Local families and children embraced the full return of the Marblehead Horribles Parade on the Fourth of July.
Hundreds turned out for the holiday tradition, annually organized by the Gerry 5 Firemen’s Association, Inc.
Both the horrible costumes and patriotic garb were eclectic: Mermaids. A new nine-member Supreme Court. Dorothy and her posse: the Cowardly Lion, the Wicked Witch of the West, the Tin Man and the Scarecrow. Top Gun Girls. Cardboard vegetables grown in the Glover School organic garden. Athletes aplenty, from Celtics basketball players to a variety of Olympians. Kids pedaled bikes with red, white and blue streamers. Some parents pulled their children in Radio Flyers.

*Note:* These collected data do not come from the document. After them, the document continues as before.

(** The status of a pool of husk pods; the build failed or not. *)
Definition report_husk (pool : SandboxPool) (desired : Z) (res_ : huskReconcileResult) (built : bool)
  : prog controller (res ctl_error Result) :=
  let templateID := TemplateRef pool in
  ready ← readySnapshotCount templateID;
  _ ← modify (setPoolReadySnapshots (Name (po_meta pool)) ready);
  dist ← nodeDistribution templateID;
  digest ← huskTemplateDigest templateID;
  now ← sys CNow;
  let warm := dormant_ res_ in
  must _ := StatusUpdate KPool (with_pool_status (fun s =>
    set_pool_condition (condition "Ready" (conditionStatus ((desired <=? warm) && (0 <? ready))) now "HuskPodsReady"
                          (husk_message warm desired (inUse_ res_) ready))
      (set_warm desired (if scaledDn res_ then Some now else None) (observe ready dist digest now s))) pool) in
  mret (requeue ((if negb built || (ready <? po_Replicas pool) then 10 else 30) * second)).

Definition reconcile_husk (pool : SandboxPool) (template : SandboxTemplate) : prog controller (res ctl_error Result) :=
  c ← countHuskPods pool;
  match c with
  | Err _ => mret (requeue (10 * second))
  | Ok (dormantNow, inUseNow) =>
      desired ← desiredWarm pool dormantNow inUseNow;
      x ← reconcileHuskPods pool template desired;
      match x with
      | Err EPanic => mret (Err EPanic)
      | Err _ => mret (requeue (10 * second))
      | Ok res_ =>
          _ ← modify (fun g =>
                let g := setWarmPoolGauges (poolKey pool) (dormant_ res_) (inUse_ res_) desired g in
                let g := if scaledUp res_ then recordWarmScaleUp (poolKey pool) g else g in
                if scaledDn res_ then recordWarmScaleDown (poolKey pool) g else g);
          b ← ensureTemplateBuilt pool template;
          p ← ensureHuskPDB pool;
          match p with
          | Err _ => mret (requeue (10 * second))
          | Ok _ => report_husk pool desired res_ (is_ok b)
          end
      end
  end.

Definition reconcile_raw (pool : SandboxPool) (template : SandboxTemplate) : prog controller (res ctl_error Result) :=
  let templateID := TemplateRef pool in
  before ← readySnapshotCount templateID;
  b ← (if before <? po_Replicas pool then ensureTemplateBuilt pool template else mret (Ok tt));
  match b with
  | Err _ => mret (requeue (10 * second))
  | Ok _ =>
      ready ← readySnapshotCount templateID;
      _ ← modify (setPoolReadySnapshots (Name (po_meta pool)) ready);
      dist ← nodeDistribution templateID;
      digest ← huskTemplateDigest templateID;
      now ← sys CNow;
      must _ := StatusUpdate KPool (with_pool_status (fun s =>
        set_pool_condition (condition "Ready" (conditionStatus (po_Replicas pool <=? ready)) now "SnapshotsReady"
                              (format_d ready +:+ "/" +:+ format_d (po_Replicas pool) +:+ " snapshots ready"))
          (observe ready dist digest now s)) pool) in
      mret (requeue (30 * second))
  end.

Definition Reconcile (namespace name_ : string) : prog controller (res ctl_error Result) :=
  p ← ask (KGet KPool namespace name_);
  match p with
  | NotFound =>
      let key := namespace +:+ "/" +:+ name_ in
      _ ← modify (fun g => forgetPoolMetrics key (with_demand (Forget (ct_demand g) key) g));
      mret done
  | GetFailed => mret (Err (EApi AFailed))
  | Found pool =>
      must template := Get KTemplate (Namespace (po_meta pool)) (TemplateRef pool) in
      if EnableHuskPods r then reconcile_husk pool template else reconcile_raw pool template
  end.

End pools.
End Pools.

Module PoolFacts.
Import Registry Warm Kube Ctl Claims HuskPods Pools.

Abbreviation ev q x := (Ev (CCtl q) x).

(** ** Scaling *)

Definition created_pod (e : event) : option Pod :=
  match e with
  | Ev (CCtl (KCreate k o)) _ => match k return object k -> option Pod with KPod => Some | _ => fun _ => None end o
  | _ => None
  end.
Definition deleted_pod (e : event) : option Pod :=
  match e with
  | Ev (CCtl (KDelete k o _)) _ => match k return object k -> option Pod with KPod => Some | _ => fun _ => None end o
  | _ => None
  end.
Definition created (t : trace) : list Pod := omap created_pod t.
Definition deleted (t : trace) : list Pod := omap deleted_pod t.

(** Calls that neither create nor delete pods. *)
Definition podless (c : call) : Prop :=
  match c with
  | CCtl (KCreate k _) => k <> KPod
  | CCtl (KDelete k _ _) => k <> KPod
  | _ => True
  end.
#[local] Hint Extern 1 (podless _) => first [exact I|done] : prog.

Lemma podless_none e : podless (ev_call e) -> created_pod e = None /\ deleted_pod e = None.
Proof. destruct e as [c x]. destruct c; try done. destruct q; try done; by destruct k. Qed.

Lemma podless_nothing t : Forall (fun e => podless (ev_call e)) t -> created t = [] /\ deleted t = [].
Proof.
  induction 1 as [|e t He _ [IH1 IH2]]; [done|]. destruct (podless_none e He) as [H1 H2].
  unfold created, deleted in *. cbn. by rewrite H1, H2, IH1, IH2.
Qed.

Lemma adds_podless {A} (p : prog controller A) : calls_in podless p -> adds p (fun _ ext => created ext = [] /\ deleted ext = []).
Proof. intros Hp. eapply adds_mono; [by apply adds_calls|]. intros a ext. apply podless_nothing. Qed.

Lemma created_app t t' : created (t ++ t') = created t ++ created t'.
Proof. apply omap_app. Qed.
Lemma deleted_app t t' : deleted (t ++ t') = deleted t ++ deleted t'.
Proof. apply omap_app. Qed.

Lemma create_pods_adds n pod :
  adds (create_pods n pod) (fun x ext => deleted ext = [] /\ (is_ok x = true -> created ext = replicate n pod)).
Proof.
  induction n as [|n IH]; cbn [create_pods]; [by apply adds_ret|].
  eapply (adds_try _ _ (fun x ext => deleted ext = [] /\ created ext = [pod])).
  - by apply (adds_ask (KCreate KPod pod)).
  - intros _ e1 [Hd Hc]. eapply adds_mono; [exact IH|]. intros x e2 [Hd2 Hc2].
    rewrite deleted_app, created_app, Hd, Hc. split; [done|]. intros Hx. by rewrite (Hc2 Hx).
  - intros e e1 [Hd _]. done.
Qed.

Lemma delete_adds l :
  adds (for_each l delete_dormant) (fun x ext => created ext = [] /\ (is_ok x = true -> deleted ext = l)).
Proof.
  induction l as [|p l IH]; cbn [for_each]; [by apply adds_ret|].
  eapply (adds_try _ _ (fun x ext => created ext = [] /\ deleted ext = [p])).
  - eapply (adds_bind _ _ (fun _ ext => created ext = [] /\ deleted ext = [p])); [by apply adds_ask|].
    intros x e1 H. apply adds_ret. by rewrite app_nil_r.
  - intros _ e1 [Hd Hc]. eapply adds_mono; [exact IH|]. intros x e2 [Hd2 Hc2].
    rewrite deleted_app, created_app, Hd, Hc. split; [done|]. intros Hx. by rewrite (Hc2 Hx).
  - intros e e1 [Hc _]. done.
Qed.

Section scaling.
Context (node_order : string -> NodeRegistry -> list NodeInfo) (r : PoolConfig).

Lemma replicate_podless src dst nm keys : calls_in podless (replicateControlPlaneSecret src dst nm keys).
Proof. unfold replicateControlPlaneSecret, Get, Create, Update, ask. walk. Qed.
Lemma ReplicateHuskSecrets_podless src dst : calls_in podless (ReplicateHuskSecrets src dst).
Proof. unfold ReplicateHuskSecrets. case_match; [exact I|]. apply calls_try; intros; apply replicate_podless. Qed.

(** The pods of a listing that count as warm. *)
Definition warm_pods (pool : SandboxPool) (l : list Pod) : list Pod := List.filter unclaimed (List.filter (owned pool) l).
Definition active_pods (pool : SandboxPool) (l : list Pod) : list Pod := List.filter claimed (List.filter (owned pool) l).

Lemma warm_active pool l :
  (length (warm_pods pool l) + length (active_pods pool l) = length (List.filter (owned pool) l))%nat.
Proof.
  unfold warm_pods, active_pods, unclaimed. induction (List.filter (owned pool) l) as [|p m IH]; [done|]. cbn.
  destruct (claimed p); cbn; lia.
Qed.

(** What a reconcile of the warm pool did, given the pods it saw. *)
Definition scaled (pool : SandboxPool) (template : SandboxTemplate) (desired : Z) (l : list Pod) (res_ : huskReconcileResult) (t : trace) : Prop :=
  let dormant := warm_pods pool l in
  let n := Z.of_nat (length dormant) in
  (exists digest nodes, created t = replicate (Z.to_nat (desired - n)) (buildHuskPod (sizing r) pool template (pod_options r pool digest nodes))) /\
  deleted t = take (Z.to_nat (n - desired)) (rev (sort_by by_name dormant)) /\
  res_ = mkResult desired (Z.of_nat (length (active_pods pool l))) (n <? desired) (desired <? n).
(** One pod is wanted and three are warm: the last two by name go, the claimed one
    stays. *)
Lemma pool_scales_exactly_witness :
  let '(x, _, _, t) := run (cluster busy) (reconcileHuskPods (fun _ _ => []) config python python_template 1) idle 0 in
  x = Ok (mkResult 1 1 false true) /\ names (deleted t) = ["p-d"; "p-c"] /\
  exists l, ev (KList KPod (Namespace (po_meta python)) (pool_selector python)) (Some l) ∈ t /\
    (Z.of_nat (length l) < 2 ^ 31 ->
     scaled config python python_template 1 l (mkResult 1 1 false true) t /\
     Forall (fun p => owned python p = true /\ claimed p = false) (deleted t)).
Proof.
  pose proof (pool_scales_exactly (cluster busy) (fun _ _ => []) config python python_template 1 idle 0) as H.
  destruct (run _ _ _ _) as [[[x g] o] t] eqn:Hr in H |- *.
  assert (x = Ok (mkResult 1 1 false true)) as Hx by (apply (f_equal (fun y => y.1.1.1)) in Hr; vm_compute in Hr; by subst x).
  assert (names (deleted t) = ["p-d"; "p-c"]) as Hn by (apply (f_equal (fun y => names (deleted y.2))) in Hr; vm_compute in Hr; done).
  split; [done|]. split; [done|]. exact (H ltac:(lia) _ Hx).
Defined.

Definition growing : node controller :=
  (schedule (cluster [pool_pod "p-a" (Some "c1")]) (replicate 60 0%nat)
     (mkNode (pool_reconciles config (fun _ _ => Err tt) (fun _ _ => []) (fun _ _ => true) [("team", "python")]) idle []) 0).1.
Definition secret_keys (t : trace) : list (string * list string) :=
  omap (fun e => match e with
                 | Ev (CCtl (KCreate k o)) _ =>
                     match k return object k -> option (string * list string) with
                     | KSecret => fun s => Some (Name (se_meta s), (map_to_list (Data s)).*1) | _ => fun _ => None end o
                 | _ => None
                 end) t.
(** A fork that is recorded now: its child, found under its name, was activated, or
    its forkd forked it, with a token just minted and handed over in its own
    Secret. *)
Definition backed_fork (f : ForkInfo) (t : trace) : Prop :=
  exists k token, seen_fork k t /\ minted token t /\
    token_stored (fork_ref k) (Namespace (fk_meta k)) (fi_Name f +:+ tokenSecretSuffix) token (fi_Endpoint f) t /\
    ((exists child q x, ev (KGet KPod (Namespace (fk_meta k)) (fi_Name f)) (Found child) ∈ t /\
        ev (KHusk (child_addr child) (Control.HActivate q)) (Ok (Ok x)) ∈ t /\ Control.a_Token q = token /\
        fi_Endpoint f = child_endpoint child /\ fi_SandboxID f = Name (pd_meta child)) \/
     (exists conn source pause id ep ms ck, ev (KForkd conn (Forkd.QForkRunning source (fi_Name f) pause token)) (Ok (id, ep, ms, ck)) ∈ t /\
        fi_SandboxID f = id)).

(** Each fork of the status was recorded before or is backed. *)
Definition recorded_ok (k : SandboxFork) (t : trace) : Prop :=
  forall f, f ∈ Forks (fk_status k) -> (exists k0, seen_fork k0 t /\ f ∈ Forks (fk_status k0)) \/ backed_fork f t.

Definition fork_ok (t : trace) (c : call) : Prop :=
  match c with
  | CCtl (KHusk addr (Control.HForkSnapshot q)) =>
      HuskTLS r = true /\ exists k source, permitted k source t /\ ForkSnapshotTaken (fk_status k) = false /\
        Control.fs_ForkID q = Name (fk_meta k)
  | CCtl (KHusk addr (Control.HActivate q)) =>
      HuskTLS r = true /\ minted (Control.a_Token q) t /\ exists k source nm child,
        permitted k source t /\ snapshotted k t /\ slot_of k nm /\
        ev (KGet KPod (Namespace (fk_meta k)) nm) (Found child) ∈ t /\ addr = child_addr child
  | CCtl (KHusk _ (Control.HDehydrate _ | Control.HHydrate _)) => False
  | CCtl (KForkd _ (Forkd.QForkRunning _ _ _ token)) => minted token t /\ exists k source, permitted k source t
  | CCtl (KForkd _ _) => False
  | CCtl (KCreate k o) =>
      match k return object k -> Prop with
      | KPod => fun p => exists k source nm, permitted k source t /\ snapshotted k t /\ slot_of k nm /\
          p = buildForkChildPod k nm (child_options r k source)
      | KSecret => fun _ => True
      | _ => fun _ => False
      end o
  | CCtl (KUpdateStatus k o) => match k return object k -> Prop with KFork => fun k => recorded_ok k t | _ => fun _ => False end o
  | CCtl (KDelete _ _ _ | KPatch _ _ _ _ | KPatchStatus _ _ _) => False
  | _ => True
  end.
Abbreviation keeps_guard := (guarded (G := controller) fork_ok).
Abbreviation keeps_to p := (keeps_guard p (fun _ _ => True)).

(** ** Facts stay *)

Lemma seen_fork_prefix k t t' : t `prefix_of` t' -> seen_fork k t -> seen_fork k t'.
Proof. intros Hp [(a & b & H)|(a & H)]; [left|right]; eauto using in_prefix. Qed.
Lemma permitted_prefix k source t t' : t `prefix_of` t' -> permitted k source t -> permitted k source t'.
Proof.
  intros Hp (Hk & Hs & k0 & Hk0 & Hsrc & Hgate). split; [by eapply seen_fork_prefix|]. split; [done|].
  exists k0. eauto using seen_fork_prefix, in_prefix.
Qed.
Lemma snapshotted_prefix k t t' : t `prefix_of` t' -> snapshotted k t -> snapshotted k t'.
Proof. intros Hp [[H1 H2]|(a & q & x & H)]; [left|right]; eauto 6 using seen_fork_prefix, in_prefix. Qed.
Lemma backed_fork_prefix f t t' : t `prefix_of` t' -> backed_fork f t -> backed_fork f t'.
Proof.
  intros Hp (k & token & Hk & Hm & Hst & Hb). exists k, token. split; [by eapply seen_fork_prefix|]. split; [by eapply minted_prefix|].
  split; [by eapply token_stored_prefix|]. destruct Hb as [(child & q & x & H1 & H2 & H3)|(conn & source & pause & id & ep & ms & ck & H1 & H2)].
  - left. exists child, q, x. eauto using in_prefix.
  - right. exists conn, source, pause, id, ep, ms, ck. eauto using in_prefix.
Qed.

(** Calls that are always allowed. *)
Definition calm (c : call) : Prop := forall t, fork_ok t c.
#[local] Hint Extern 1 (calm _) => by intros ? : prog.
Lemma calm_guarded {A} (p : prog controller A) t : calls_in calm p -> keeps_guard p (fun _ t' => t `prefix_of` t') t.
Proof. intros Hp. eapply guarded_mono; [by apply guarded_calls|]. intros a t' (ext & -> & _). by apply prefix_app_r. Qed.

(** A status write of a fork, and what it returns. *)
Lemma StatusUpdate_fork k t :
  recorded_ok k t ->
  keeps_guard (StatusUpdate KFork k) (fun x t' => t `prefix_of` t' /\ forall k', x = Ok k' -> seen_fork k' t') t.
Proof.
  intros Hk. apply guarded_bind, guarded_sys; [exact Hk|]. intros x. apply guarded_ret. split; [by apply prefix_snoc|].
  intros k' Hx. right. exists k. destruct x; try discriminate. injection Hx as ->. apply last_in.
Qed.

(** A status that keeps the recorded forks. *)
Lemma same_forks k0 k t : seen_fork k0 t -> Forks (fk_status k) = Forks (fk_status k0) -> recorded_ok k t.
Proof. intros Hk Hf f Hin. left. exists k0. by rewrite <-Hf. Qed.

(** ** The gate *)

Definition gate_passed (k0 : SandboxFork) (source : SandboxClaim) (t : trace) : Prop :=
  seen_fork k0 t /\ ev (KGet KClaim (Namespace (fk_meta k0)) (SourceRef (fk_spec k0))) (Found source) ∈ t /\
  (Secrets (cl_spec source) = [] \/ AllowSecretInheritance (fk_spec k0) = true).

Lemma secret_gate_guarded k source t :
  seen_fork k t -> ev (KGet KClaim (Namespace (fk_meta k)) (SourceRef (fk_spec k))) (Found source) ∈ t ->
  keeps_guard (secret_gate k source)
    (fun x t' => forall k', x = Ok (Some k') -> seen_fork k' t' /\ gate_passed k source t') t.
Proof.
  intros Hk Hs. unfold secret_gate. destruct (Secrets (cl_spec source)) as [|s l] eqn:Hsec.
  { apply guarded_ret. intros k' [= <-]. split; [done|]. split; [done|]. split; [done|]. by left. }
  apply guarded_bind, guarded_sys; [done|]. intros now. set (t1 := t ++ _).
  assert (t `prefix_of` t1) as Hp by (by apply prefix_snoc). clearbody t1.
  apply (seen_fork_prefix _ _ _ Hp) in Hk. apply (in_prefix _ _ _ Hp) in Hs. clear Hp t.
  destruct (AllowSecretInheritance (fk_spec k)) eqn:Ha; cbn [negb].
  2: { apply guarded_try. eapply guarded_mono; [apply StatusUpdate_fork; by apply (same_forks k)|].
    intros [k'|e] t2 _; [by apply guarded_ret|done]. }
  destruct (opt_in_recorded k).
  { apply guarded_ret. intros k' [= <-]. split; [done|]. split; [done|]. split; [done|]. by right. }
  apply guarded_try. eapply guarded_mono; [apply StatusUpdate_fork; by apply (same_forks k)|]. intros [k'|e] t2 [Hp Hk']; [|done].
  apply guarded_ret. intros k'' [= <-]. split; [by apply Hk'|]. split; [by eapply seen_fork_prefix|]. split; [by eapply in_prefix|]. by right.
Qed.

The marching contingent departed from the National Grand Bank’s parking lot and did a loop of a parade route: Pleasant, Essex and Washington streets, Five Corners and past Memorial Park. Residents lined sections of the parade route, waving, cheering and applauding as the children processed through the town’s streets.
Town Historian Don Doliber had a ready-made, front-row seat to all the morning’s action as he volunteered in the Marblehead Chamber of Commerce information booth.
“I love the Horribles Parade,” said Doliber. “It’s always good to see the number of people turn out not just to participate but also just to watch these young people come through.”
He added, “And we’ve got a beautiful day for it.”
Volunteers from the Gerry 5 handed out ice cream sandwiches, bags of goodies and half dollars to each child participant.
“It’s just Gerry 5 that organizes the parade,” said Carol McHugh, co-chair of the parade’s planning committee. “The National Grand generously allows us to use their parking lot [and] electricity to power everything.”
Marblehead native Liz Shepard recalled participating in the Horribles Parade as a child “some 60-plus years ago.
“The prizes are exactly the same, except you get a 50-cent piece now,” she said. “When I marched, it was only a quarter.”
The parade was Marblehead’s kick off to an Independence Day chock-full of community festivities, with the near town-wide Marblehead Festival of the Arts, the Children’s Festival, the St. Michael’s Lobster Roll Sale, the Marblehead Harbor Illumination and Fireworks among other things to do.